📜 ⬆️ ⬇️

MySQL and JOINs

The reason for writing this article was some debates in one of the groups of linkedin related to MySQL, as well as communication with colleagues and habroles :-)

In this article I wanted to write what JOINs are in general in MySQL and how you can optimize queries with them.


')

What are JOINs in MySQL?



In MySQL, the term JOIN is used much more broadly than might be supposed. Here JOIN can be called not only a query that combines the results from several tables, but also a query to one table, for example, SELECT on one table - this is also a join.

That's because the algorithm for executing joins in MySQL is implemented using nested loops. Those. each subsequent JOIN is an additional nested loop. To execute the query and return all the records that satisfy the condition MySQL performs a cycle and runs through the records of the first table in parallel, checking the conditions described in the request body when there are records that meet the conditions — in the nested loop, the second table looks for records that match the first and satisfy the verification conditions and m .d

Standard query with INNER JOIN

SELECT
*
FROM
Table1
INNER JOIN
Table2 ON P1(Table1,Table2)
INNER JOIN
Table3 ON P2(Table2,Table3)
WHERE
P(Table1,Table2,Table3).

* This source code was highlighted with Source Code Highlighter .


where P is the table splicing conditions and filters in the WHERE condition.

You can imagine such a pseudo code for such a query.

FOR each row t1 in Table1 {
IF(P(t1)) {
FOR each row t2 in Table2 {
IF(P(t2)) {
FOR each row t3 in Table3 {
IF P(t3) {
t:=t1||t2||t3; OUTPUT t;
}
}
}
}
}
}

* This source code was highlighted with Source Code Highlighter .


where the construction t1 || t2 || t3 means the concatenation of columns from different tables.

If the query contains OUTER JOINs, for example, LEFT OUTER JOIN

SELECT
*
FROM
Table1
LEFT JOIN
(
Table2 LEFT JOIN Table3 ON P2(Table2,Table3)
)
ON P1(Table1,Table2)
WHERE
P(Table1,Table2,Tabke3)

* This source code was highlighted with Source Code Highlighter .


then the algorithm for executing this query MySQL will look something like this

FOR each row t1 in T1 {
BOOL f1:=FALSE;
FOR each row t2 in T2 such that P1(t1,t2) {
BOOL f2:=FALSE;
FOR each row t3 in T3 such that P2(t2,t3) {
IF P(t1,t2,t3) {
t:=t1||t2||t3; OUTPUT t;
}
f2=TRUE;
f1=TRUE;
}
IF (!f2) {
IF P(t1,t2,NULL) {
t:=t1||t2||NULL; OUTPUT t;
}
f1=TRUE;
}
}
IF (!f1) {
IF P(t1,NULL,NULL) {
t:=t1||NULL||NULL; OUTPUT t;
}
}
}

* This source code was highlighted with Source Code Highlighter .

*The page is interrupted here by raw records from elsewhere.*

(** * Cosmic Daily Digest: the ingestion and normalisation pipeline of [app.py]

    A shallow embedding of the Streamlit script [app.py]: the two timestamp
    formatters, the webhook fetch with its two exception handlers, the
    structural check of the decoded payload and the display logic of [main].

    Python values are modelled by the type [value] (what [response.json()]
    can return), exceptions by the type [exn], and the Streamlit calls and the
    HTTP request by a log of [event]s threaded through a small monad; the log
    holds the calls made, in order, also a call that then raises.
    Strings are byte strings holding the UTF-8 encoding of the Python text. *)

From Stdlib Require Import ZArith Bool String Ascii List Lia.
From Stdlib Require Import Floats.SpecFloat.
From stdpp Require Import base option gmap strings list pretty.

Set Warnings "-register-all".
Local Open Scope string_scope.
Local Open Scope Z_scope.

(** ** Python values *)

(** The documents produced by the JSON decoder: [None], booleans, integers,
    binary64 floats, strings, lists and string-keyed dictionaries. *)
Inductive value : Type :=
| VNone
| VBool (b : bool)
| VInt (n : Z)
| VFloat (f : spec_float)
| VStr (s : string)
| VList (l : list value)
| VDict (d : gmap string value).

(** The exception classes the script can meet.  [is_RequestException] gives
    the part of the class hierarchy the handlers of [fetch_data] look at. *)
Inductive exn : Type :=
| ConnectionError                 (* requests.exceptions.ConnectionError *)
| Timeout                         (* requests.exceptions.Timeout *)
| HTTPError (status : Z)          (* requests.exceptions.HTTPError *)
| RequestsJSONDecodeError         (* requests.exceptions.JSONDecodeError *)
| OtherRequestException (name : string)
| JSONDecodeError                 (* json.JSONDecodeError, a ValueError *)
| ValueError
| TypeError
| AttributeError
| KeyError
| OtherException (name : string).

Definition is_RequestException (e : exn) : bool :=
  match e with
  | ConnectionError | Timeout | HTTPError _
  | RequestsJSONDecodeError | OtherRequestException _ => true
  | _ => false
  end.

(** Truth value of a Python object, as tested by [if x:] and [not x]. *)
Definition truthy (v : value) : bool :=
  match v with
  | VNone => false
  | VBool b => b
  | VInt n => negb (Z.eqb n 0)
  | VFloat (S754_zero _) => false
  | VFloat _ => true
  | VStr s => negb (String.eqb s EmptyString)
  | VList l => match l with [] => false | _ => true end
  | VDict d => negb (Nat.eqb (size d) 0)
  end.

(** [v == s] for a string literal [s]: only a [str] with the same text is
    equal to a [str]. *)
Definition eq_str (v : value) (s : string) : bool :=
  match v with
  | VStr t => String.eqb t s
  | _ => false
  end.

(** ** String operations *)

(** [sub in s] on two strings: [sub] occurs somewhere in [s]. *)
Fixpoint str_contains (sub s : string) : bool :=
  String.prefix sub s ||
  match s with
  | EmptyString => false
  | String _ s' => str_contains sub s'
  end.
(** ** The label of one type *)

Lemma label_cases (m : gmap string Js.number) (sel : gset string)
    (T : Registry.TypeData) (q : Q) :
  m !! Registry.td_name T = Some (Js.Num q) ->
  (Quiz.labelOf m sel T = Guesser.CORRECT <-> Registry.td_name T ∈ sel /\ (2 <= q)%Q)
  /\ (Quiz.labelOf m sel T = Guesser.INCORRECT <-> Registry.td_name T ∈ sel /\ (q < 2)%Q)
  /\ (Quiz.labelOf m sel T = Guesser.MISSED <-> (Registry.td_name T ∉ sel) /\ (2 <= q)%Q)
  /\ (Quiz.labelOf m sel T = Guesser.NONE <-> (Registry.td_name T ∉ sel) /\ (q < 2)%Q).
Proof.
  intros Hq. unfold Quiz.labelOf, Quiz.picked.
  assert (Quiz.super m T = true <-> (2 <= q)%Q) as Hsup.
  { rewrite super_iff. split.
    - intros (q' & Hq' & Hle). rewrite Hq in Hq'. by injection Hq' as <-.
    - intros Hle. by exists q. }
  pose proof (super_false_iff m T q Hq) as Hlow.
  destruct (Quiz.super m T) eqn:Hs.
  - assert (2 <= q)%Q as Hle by (by apply Hsup).
    assert (~ (q < 2)%Q) as Hnlt by (intros Hlt; by apply Hlow in Hlt).
    destruct (decide (Registry.td_name T ∈ sel)) as [Hin|Hout].
    + rewrite bool_decide_eq_true_2 by done. intuition (done || discriminate).
    + rewrite bool_decide_eq_false_2 by done. intuition (done || discriminate).
  - assert (q < 2)%Q as Hlt by (by apply Hlow).
    assert (~ (2 <= q)%Q) as Hnle by (intros Hle; by apply Hsup in Hle).
    destruct (decide (Registry.td_name T ∈ sel)) as [Hin|Hout].
    + rewrite bool_decide_eq_true_2 by done. intuition (done || discriminate).
    + rewrite bool_decide_eq_false_2 by done. intuition (done || discriminate).
Qed.
(** The doubles Python reads the literals [0.2], [0.4], [0.6] and [0.8]
    as: a 53-bit mantissa over a power of two (2^55, 2^54, 2^53, 2^53). *)
Definition float_0_2 : Q := 7205759403792794 # 36028797018963968.
Definition float_0_4 : Q := 7205759403792794 # 18014398509481984.
Definition float_0_6 : Q := 5404319552844595 # 9007199254740992.
Definition float_0_8 : Q := 7205759403792794 # 9007199254740992.

Definition confidence_of (proba : Q) : string :=
  if Qle_bool float_0_8 proba || Qle_bool proba float_0_2 then "High"
  else if Qle_bool float_0_6 proba || Qle_bool proba float_0_4 then "Medium"
  else "Low".

(** [build_feature_row(request, q33, q66)] on the thresholds as the
    state holds them.  A threshold that is still [None] makes the
    comparison of [_bucket_monthly] that reaches it raise a [TypeError];
    the second threshold is not reached when the charge is at most the
    first. *)
Definition build_feature_row_from (request : PredictRequest)
    (q33 q66 : option Q) : result (gmap string Q) :=
  match q33, q66 with
  | Some q33, Some q66 => Ok (build_feature_row request q33 q66)
  | Some q33, None =>
      if Qle_bool (monthly_charges request) q33
      then Ok (build_feature_row request q33 q33)
      else Raise (TypeError "'<=' not supported between 'float' and 'NoneType'")
  | None, _ =>
      Raise (TypeError "'<=' not supported between 'float' and 'NoneType'")
  end.

(** The first half of [predict]: the guard on the loaded artifacts and
    the assembly of the vector [X] handed to the model. *)
Definition predict_vector (app_state : AppState) (request : PredictRequest)
  : result (list Q) :=
  match model app_state, scaler app_state, feature_columns app_state with
  | Some _, Some scaler, Some feature_columns =>
      row ← build_feature_row_from request (q33 app_state) (q66 app_state);
      a ← getitem row "tenure";
      b ← getitem row "MonthlyCharges";
      c ← getitem row "TotalCharges";
      d ← getitem row "total_spend";
      scaled_num ← transform scaler [a; b; c; d];
      Ok (assemble feature_columns scaled_num row)
  | _, _, _ => Raise (HTTPException 503 "Model not loaded")
  end.

(** [POST /predict] *)
Definition predict (app_state : AppState) (request : PredictRequest)
  : result PredictResponse :=
  X ← predict_vector app_state request;
  match model app_state with
  | Some predict_proba =>
      let proba := predict_proba X in
      Ok {| churn_probability := round2 proba;
            prediction := prediction_of proba;
            confidence := confidence_of proba |}
  | None => Raise (HTTPException 503 "Model not loaded")
  end.

(* ------------------------------------------------------------------ *)
(** ** pandas: the part of the DataFrame interface the pipeline uses *)

(** A column: [object] dtype (strings), a numeric dtype, or the
    [category] dtype [pd.cut] returns (its categories, in order, and one
    label per row).  [None] is a missing value (NaN). *)
Inductive Series : Type :=
| ObjectS (vals : list (option string))
| NumS (vals : list (option Q))
| CatS (cats : list string) (vals : list (option string)).
(** The encoder reads its input through [inlevel_of] only. *)
Lemma run_inlevel (l1 : list Z) :
  forall l2 c,
    map inlevel_of l1 = map inlevel_of l2 ->
    run c l1 = run c l2 /\ decisions c l1 = decisions c l2.
Proof.
  induction l1 as [|b1 l1 IH]; intros [|b2 l2] c H; simpl in H;
    try discriminate.
  - split; reflexivity.
  - injection H as Hb Hl.
    destruct (IH l2 (sample_step c b1) Hl) as [Hr Hd].
    assert (Hs : sample_step c b2 = sample_step c b1)
      by (unfold sample_step; now rewrite Hb).
    unfold run in *. simpl. rewrite Hs, <- Hb.
    split; [exact Hr | now rewrite Hd].
Qed.

Lemma encode_chunks_inlevel (m : nat) :
  forall c l1 l2,
    map inlevel_of l1 = map inlevel_of l2 ->
    encode_chunks m c l1 = encode_chunks m c l2.
Proof.
  induction m as [|m IH]; intros c l1 l2 H; [reflexivity|].
  cbn [encode_chunks].
  assert (H8 : map inlevel_of (firstn 8 l1) = map inlevel_of (firstn 8 l2))
    by now rewrite <- !firstn_map, H.
  assert (Hs : map inlevel_of (skipn 8 l1) = map inlevel_of (skipn 8 l2))
    by now rewrite <- !skipn_map, H.
  destruct (run_inlevel _ _ c H8) as [-> ->].
  now rewrite (IH _ _ _ Hs).
Qed.

Lemma inlevel_of_byte (b : Z) :
  0 <= b <= 255 ->
  -128 <= inlevel_of b <= 127 /\
  (128 <= b -> inlevel_of b = b - 256) /\
  (b <= 127 -> inlevel_of b = b) /\
  inlevel_of (inlevel_of b) = inlevel_of b.
Proof.
  intros Hb. unfold inlevel_of.
  destruct (b >? 127) eqn:E.
  - assert (127 < b) by lia.
    replace (b - 256 >? 127) with false by lia. lia.
  - rewrite E. lia.
Qed.

End Chunks.
Lemma frozen_object_takes_no_write_witness :
  store frozen_world !! labels (self frozen_world)
  = Some (CObject VObjectPrototype true {[ "app" := VStr "bar" ]}) ∧
  "tier" ≠ "__proto__" ∧
  (addLabel "tier" "web" frozen_world).2 = frozen_world ∧
  (addLabel "tier" "web" frozen_world).1 = Err TypeError.
Proof.
  assert (Hl : store frozen_world !! labels (self frozen_world)
               = Some (CObject VObjectPrototype true {[ "app" := VStr "bar" ]}))
    by by_evaluation.
  assert (Hk : "tier" ≠ "__proto__") by discriminate.
  destruct (proj1 (frozen_object_takes_no_write frozen_world "tier" "web"
                     VUndefined VObjectPrototype {[ "app" := VStr "bar" ]}) Hl)
    as [Hsame Hthrow].
  split; [exact Hl|]. split; [exact Hk|]. split; [exact Hsame|exact (Hthrow Hk)].
Defined.


(** A prototype given with [add("__proto__", o)] shows through
    [getLabel] when the options object is the labels object: the label
    ["app"] is read from the object at location 1. *)
Example getLabel_reads_through_prototype :
  let w := {| self := {| name := None; namespace := None;
                         labels := 2%positive; annotations := 3%positive;
                         _additionalAttributes := 2%positive |};
              store := {[ 1%positive := CObj {[ "app" := VStr "bar" ]};
                          2%positive := CObj ∅; 3%positive := CObj ∅ ]} |} in
  (getLabel "app" w).1 = Ok VUndefined ∧
  (getLabel "app" (add "__proto__" (VRef 1%positive) w).2).1 = Ok (VStr "bar").
Proof. split; by_evaluation. Qed.

(** A new record has the same snapshot after [add("__proto__", v)]. *)
Example add_proto_snapshot :
  (toSnapshot no_tokens
     (add "__proto__" (VStr "x") (add "custom" (VNum 42) (default_world ∅)).2).2).1
  = Ok (DObj {[ "custom" := DNum 42 ]}).
Proof. by_evaluation. Qed.
(** * js-rsasign: JWS/JWT verification and X.509 ASN.1 builders

    A shallow embedding of the parts of [src/modules/jws-3.3.js] and
    [src/globals/asn1x509-1.0.js] that the specification talks about, and
    the properties of the specification stated over that embedding.

    Conventions.
    - A JavaScript string is a [string]: a sequence of code units.  Every
      separator the code looks for ('/', ',', '.', ':', '\') is a single
      code unit, so [split], [join] and [replace] act on the sequence as
      the JavaScript methods do.
    - A JavaScript number is a binary64 double.  The numbers of the
      sources are UNIX times, lengths and indices, and [JNum n] is the
      double whose value is the integer [n]; a number with a fractional
      part, a NaN and an infinity are no value of [JSValue] (the time
      checks answer on fractions as on integers: [JSNumFacts] shows their
      comparisons unchanged by a scaling of all numbers).  The [+] and
      [-] of the sources are [JS.num_add] and [JS.num_sub], which round
      the exact result to the nearest double ([JS.to_double]: 53 bits,
      ties to even), so that they are the [+] and [-] of [Z] only as long
      as the result stays within 2^53; [<] and [===] on such doubles are
      those of [Z].
    - [throw] is the [Throw] constructor of [Res].  A function that also
      writes to an object returns the object next to the [Res]
      ([verifyJWT] and its [acceptField]), or is a method in [ST] (the
      builders and signing wrappers).
    - The modules the sources import but which are not among them (the
      ASN.1 kernel, the signature and MAC engine, the base64 and key
      utilities) and the built-in [JSON.parse] are the fields of the
      records [JWS.Engine], [JWSSign.SignEngine] and [ASN1.Kernel]: every
      property is stated for all of them, and [Sample] and [Sample2] hold
      concrete ones for the examples.

    Contents: the definitions ([JSStr], [X500Name], [JS], [JWS], [ASN1],
    [TBSCertificate], [Certificate], [TBSCertList], [CRL], [Sample], [RDN],
    [X500NameString], [KeyUsage], [JWSSign], [Sample2]), then the
    properties ([JSStrFacts], [X500NameFacts], [JSNumFacts], [JWSFacts],
    [ASN1X509Facts], [JWSMoreFacts], [JWSSignFacts], [X509StringFacts],
    [ASN1X509MoreFacts]). *)

From Stdlib Require Import ZArith Lia Bool Ascii String List DecimalString DecimalPos.
From stdpp Require Import base option list strings gmap.

#[local] Set Warnings "-register-all".

Local Open Scope Z_scope.

(** ** Results of code that may throw *)

Inductive Res (A : Type) : Type :=
| Ok (a : A)
| Throw (msg : string).
Arguments Ok {A} a.
Arguments Throw {A} msg.

Definition bindR {A B} (r : Res A) (k : A -> Res B) : Res B :=
  match r with
  | Ok a => k a
  | Throw m => Throw m
  end.

Notation "x <- r ;;; k" := (bindR r (fun x => k))
  (at level 100, r at next level, right associativity).

Definition raises {A} (r : Res A) : Prop := exists m, r = Throw m.

Definition is_throw {A} (r : Res A) : bool :=
  match r with Throw _ => true | Ok _ => false end.

(** ** String primitives of JavaScript used by the sources *)

Module JSStr.

(** [s.split(sep)] for a separator of one code unit: always at least one
    piece, [n+1] pieces for [n] separators. *)
Fixpoint split (sep : ascii) (s : string) : list string :=
  match s with
  | EmptyString => [EmptyString]
  | String c s' =>
      if Ascii.eqb c sep then EmptyString :: split sep s'
      else match split sep s' with
           | h :: t => String c h :: t
           | [] => [String c EmptyString]
           end
  end.

(** [a.join(sep)] on an array of strings. *)
Fixpoint join (sep : string) (a : list string) : string :=
  match a with
  | [] => EmptyString
  | [x] => x
  | x :: t => x +:+ sep +:+ join sep t
  end.

(** [a.join(sep) + sep] on an array that is not empty: every element
    followed by [sep]. *)
Fixpoint join_terminated (sep : string) (a : list string) : string :=
  match a with
  | [] => EmptyString
  | x :: t => x +:+ sep +:+ join_terminated sep t
  end.

(** [s.replace(c, r)] where the pattern is one code unit and has no [g]
    flag: only the first occurrence is replaced. *)
Fixpoint replace_first (c : ascii) (r : string) (s : string) : string :=
  match s with
  | EmptyString => EmptyString
  | String a s' =>
      if Ascii.eqb a c then r +:+ s'
      else String a (replace_first c r s')
  end.

(** [s.replace(/\\c/g, c)]: every backslash followed by [c] becomes [c],
    scanning from the left. *)
Fixpoint replace_all_escaped (c : ascii) (s : string) : string :=
  match s with
  | EmptyString => EmptyString
  | String a s' =>
      match s' with
      | EmptyString => String a EmptyString
      | String b s'' =>
          if Ascii.eqb a "\"%char && Ascii.eqb b c
          then String c (replace_all_escaped c s'')
          else String a (replace_all_escaped c s')
      end
  end.

(** [s.substr(-1, 1) === "\\"]. *)
Fixpoint ends_with_backslash (s : string) : bool :=
  match s with
  | EmptyString => false
  | String a EmptyString => Ascii.eqb a "\"%char
  | String _ s' => ends_with_backslash s'
  end.

(** How often the code unit [c] occurs in [s]. *)
Fixpoint count (c : ascii) (s : string) : nat :=
  match s with
  | EmptyString => O
  | String a s' => if Ascii.eqb a c then S (count c s') else count c s'
  end.

(** Does the code unit [c] occur in [s]? *)
Fixpoint occurs (c : ascii) (s : string) : bool :=
  match s with
  | EmptyString => false
  | String a s' => Ascii.eqb a c || occurs c s'
  end.

(** Is [t] at the start of [s]? *)
Fixpoint starts_with (t s : string) : bool :=
  match t, s with
  | EmptyString, _ => true
  | String a t', String b s' => Ascii.eqb a b && starts_with t' s'
  | String _ _, EmptyString => false
  end.

(** [s.indexOf(t) != -1] *)
Fixpoint includes (t s : string) : bool :=
  starts_with t s ||
  match s with
  | EmptyString => false
  | String _ s' => includes t s'
  end.

(** The two code units of ["\r\n"]. *)
Definition CRLF : string := String "013"%char (String "010"%char EmptyString).

(** [s.substr(0, n)] *)
Definition substr0 (n : nat) (s : string) : string := String.substring 0 n s.

End JSStr.

(** ** X500Name: conversion between the oneline and the LDAP form *)

Module X500Name.
Import JSStr.
(** The elements whose text [get_all_wsman_resource_attrs] reads. *)
Lemma get_all_wsman_resource_attrs_cases
    (doc : Element) (uri attr : string) (nullable : bool) :
  get_all_wsman_resource_attrs doc uri attr nullable
  = if nullable
    then mapM text_strip
           (filter (fun e => _is_attr_non_nil e = true)
              (elements_named doc uri attr))
    else _ ← check_texts attr (elements_named doc uri attr);
         mapM text_strip (elements_named doc uri attr).
Proof.
  unfold get_all_wsman_resource_attrs. rewrite find_xml_all.
  by destruct nullable.
Qed.

Lemma get_all_wsman_resource_attrs_Return
    (doc : Element) (uri attr : string) (nullable : bool) (l : list string) :
  get_all_wsman_resource_attrs doc uri attr nullable = Return l ->
  exists ts,
    Forall2 (fun e t => text e = Some t)
      (if nullable
       then filter (fun e => _is_attr_non_nil e = true)
              (elements_named doc uri attr)
       else elements_named doc uri attr) ts
    /\ l = Str.strip <$> ts.
Proof.
  rewrite get_all_wsman_resource_attrs_cases. destruct nullable.
  - apply mapM_text_strip_Return.
  - destruct (check_texts attr _) as [u|e]; [| done].
    apply mapM_text_strip_Return.
Qed.

(** X5.  What [get_all_wsman_resource_attrs] returns is aligned with the
    document: with [nullable] false there is one string per element of the
    field, with [nullable] true one per element not marked nil; the string
    at each position is the stripped text of the element at that position,
    and stripping it again changes nothing. *)
Theorem get_all_wsman_resource_attrs_aligned
    (doc : Element) (resource_uri attr_name : string) (nullable : bool)
    (l : list string) :
  get_all_wsman_resource_attrs doc resource_uri attr_name nullable = Return l ->
  let kept :=
    if nullable
    then filter (fun e => _is_attr_non_nil e = true)
           (elements_named doc resource_uri attr_name)
    else elements_named doc resource_uri attr_name in
  length l = length kept
  /\ (forall i v, l !! i = Some v ->
        exists e t, kept !! i = Some e /\ text e = Some t /\ v = Str.strip t)
  /\ Forall (fun v => Str.strip v = v) l.
Proof.
  intros H kept.
  apply get_all_wsman_resource_attrs_Return in H as (ts & Hts & ->).
  fold kept in Hts. split; [| split].
  - rewrite length_fmap. symmetry. by eapply Forall2_length.
  - intros i v Hv. rewrite list_lookup_fmap in Hv.
    destruct (ts !! i) as [t|] eqn:Ht; [| done]. injection Hv as <-.
    destruct (Forall2_lookup_r _ _ _ _ _ Hts Ht) as (e & He & Het).
    by exists e, t.
  - apply Forall_fmap, Forall_forall. intros t _. apply strip_idemp.
Qed.
(** X21: a native object converted to its Java data class and back.
    With distinct members registered under distinct names that the Java
    class declares, and each member's own conversion defined there and
    back, both conversions return, and in the object that comes back
    every registered member holds what its own conversion there and back
    returns for the member of the original (the original's value where
    that conversion is exact), while every other member holds the value
    the default constructor gives it. *)
Theorem data_class_round_trip decl regs x :
  independent regs ->
  Forall (declares (fields_of (zero_object type_sig decl))) regs ->
  Forall (fun r => exists n, field_returns x r n) regs ->
  exists obj x' c c',
    emits (java_value (data_class type_sig default_object decl regs) x) obj c
    /\ emits (native_value (data_class type_sig default_object decl regs) obj) x' c'
    /\ Forall (fun r => field_returns x r (member_get (r_member r) x')) regs
    /\ (forall U (u : member T U),
          (forall r v t0, In r regs ->
              member_get u (member_set (r_member r) v t0) = member_get u t0) ->
          member_get u x' = member_get u default_object).
Proof.
  intros Hind Hdecl Hret.
  destruct (java_loop_holds x regs type_sig _ Hind Hdecl Hret)
    as (fs' & cs & Hout & Hholds & _).
  destruct (inbound_exists x fs' regs Hind Hholds Hret default_object)
    as (x' & blocks & Hin & Hall).
  exists (JData type_sig fs'), x'. do 2 eexists. split; [|split; [|split]].
  - unfold data_class. simpl.
    eapply emits_bind; [apply emits_call|].
    eapply emits_bind; [apply emits_call | exact Hout].
  - unfold data_class. simpl.
    eapply emits_bind; [apply emits_call | apply native_loop_emits; exact Hin].
  - exact Hall.
  - intros U u Hframe. eapply inbound_frame; eassumption.
Qed.

(** *** A field the Java class does not declare *)

Lemma getField_missing obj name sig w :
  lookup_field name sig (fields_of obj) = None ->
  exists w' e, getField obj name sig w = (w', Throw (ThrowJava e)).
Proof.
  intros H. unfold getField, bind, call. simpl. rewrite H.
  unfold modify, throw_JavaException, bind, JavaException_ctor. simpl.
  do 2 eexists. reflexivity.
Qed.
(** * The Node.js micro-transaction handler (mmog-microtx-js/src/handler.js)

    A shallow embedding of [handler.js]: the Joi purchase schema, the
    PostgreSQL statements the handler sends, the simulated payment
    processor, the purchase pipeline and the Lambda entry point, followed
    by the properties of the specification that concern them.

    JavaScript values that the code builds or inspects dynamically (request
    bodies, the payment result, response bodies) are kept as [JsValue]
    objects with named properties; data that the code only ever handles at
    one type after validation is kept in records.  Effects (the module-level
    [cachedClient], the database, [uuidv4], [Date], thrown errors) are
    threaded through the [Js] monad. *)

From Stdlib Require Import List String Ascii ZArith QArith Qround Bool Lia.
From Stdlib Require Import DecimalString.
From Stdlib Require Import Sorting.Sorted Sorting.Permutation.
From ExtLib Require Import Structures.Monad Structures.MonadExc.
Import ListNotations.
Import MonadNotation.

Local Open Scope Z_scope.
Local Open Scope string_scope.
Local Open Scope list_scope.
Local Open Scope monad_scope.

Set Warnings "-register-all".

(** ** JavaScript values *)

(** Instants are milliseconds since the epoch; [new Date().toISOString()]
    yields the ISO-8601 text of an instant, kept as [JIso t]. *)
Definition Instant := Z.

Inductive JsValue : Type :=
| JUndefined
| JNull
| JBool (b : bool)
| JNum (q : Q)
| JStr (s : string)
| JIso (t : Instant)
| JArr (items : list JsValue)
| JObj (fields : list (string * JsValue)).

(** Own-property lookup in an object literal. *)
Fixpoint assoc (k : string) (fields : list (string * JsValue)) : option JsValue :=
  match fields with
  | [] => None
  | (k', v) :: rest => if String.eqb k k' then Some v else assoc k rest
  end.

(** [v.k]: [undefined] when the property is absent. *)
Definition prop (k : string) (v : JsValue) : JsValue :=
  match v with
  | JObj fields => match assoc k fields with Some x => x | None => JUndefined end
  | _ => JUndefined
  end.

(** [k in v] for object literals. *)
Definition hasProp (k : string) (v : JsValue) : bool :=
  match v with
  | JObj fields => match assoc k fields with Some _ => true | None => false end
  | _ => false
  end.

(** The property names of an object, in insertion order. *)
Definition keys (v : JsValue) : list string :=
  match v with
  | JObj fields => map fst fields
  | _ => []
  end.

(** ToBoolean. *)
Definition truthy (v : JsValue) : bool :=
  match v with
  | JUndefined | JNull => false
  | JBool b => b
  | JNum q => negb (Qeq_bool q 0)
  | JStr s => negb (String.eqb s "")
  | JIso _ | JArr _ | JObj _ => true
  end.

(** ** Transaction rows *)

(** [TransactionStatus] (handler.js 49-54), the [transaction_status] enum
    of the migration. *)
Inductive TransactionStatus := PENDING | COMPLETED | FAILED | REFUNDED.

Definition status_text (s : TransactionStatus) : string :=
  match s with
  | PENDING => "pending"
  | COMPLETED => "completed"
  | FAILED => "failed"
  | REFUNDED => "refunded"
  end.

(** One row of [microtransactions] (001_create_transactions.sql). *)
Module Tx.
Record row := mk {
  transaction_id : string;
  player_id : string;
  item_id : string;
  item_name : string;
  price_cents : Z;
  currency : string;
  quantity : Z;
  status : TransactionStatus;
  processor_id : option string;
  metadata : JsValue;
  created_at : Instant;
  updated_at : Instant
}.

Definition set_status (s : TransactionStatus) (t : Instant) (r : row) : row :=
  mk (transaction_id r) (player_id r) (item_id r) (item_name r)
     (price_cents r) (currency r) (quantity r) s (processor_id r)
     (metadata r) (created_at r) t.

(** The object [pg] hands back for a row. *)
Definition to_js (r : row) : JsValue :=
  JObj [ ("transaction_id", JStr (transaction_id r));
         ("player_id", JStr (player_id r));
         ("item_id", JStr (item_id r));
         ("item_name", JStr (item_name r));
         ("price_cents", JNum (inject_Z (price_cents r)));
         ("currency", JStr (currency r));
         ("quantity", JNum (inject_Z (quantity r)));
         ("status", JStr (status_text (status r)));
         ("processor_id",
           match processor_id r with Some p => JStr p | None => JNull end);
         ("metadata", metadata r);
         ("created_at", JIso (created_at r));
         ("updated_at", JIso (updated_at r)) ].
End Tx.

(** The value Joi hands to [processPurchase] for an accepted body. *)
Module Purchase.
Record data := mk {
  player_id : string;
  item_id : string;
  item_name : string;
  price_cents : Z;
  currency : string;
  quantity : Z;
  metadata : JsValue   (* [JUndefined] when absent *)
}.
End Purchase.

You can read more about it here - dev.mysql.com/doc/refman/5.1/en/nested-joins.html

So, as we can see, JOINs are just a group of nested loops. So why in MySQL and UNION and SELECT and queries with SUBQUERY are also joins?

MySQL optimizer tries to lead queries to the form to which it is more convenient for it to process and execute queries according to the standard scheme.

With SELECT, everything is clear - just a loop without nested loops. All UNIONs are executed as separate queries and the results are added to a temporary table, and then MySQL is already working with this table, i.e. looping through the entries in it. Subquery is the same story.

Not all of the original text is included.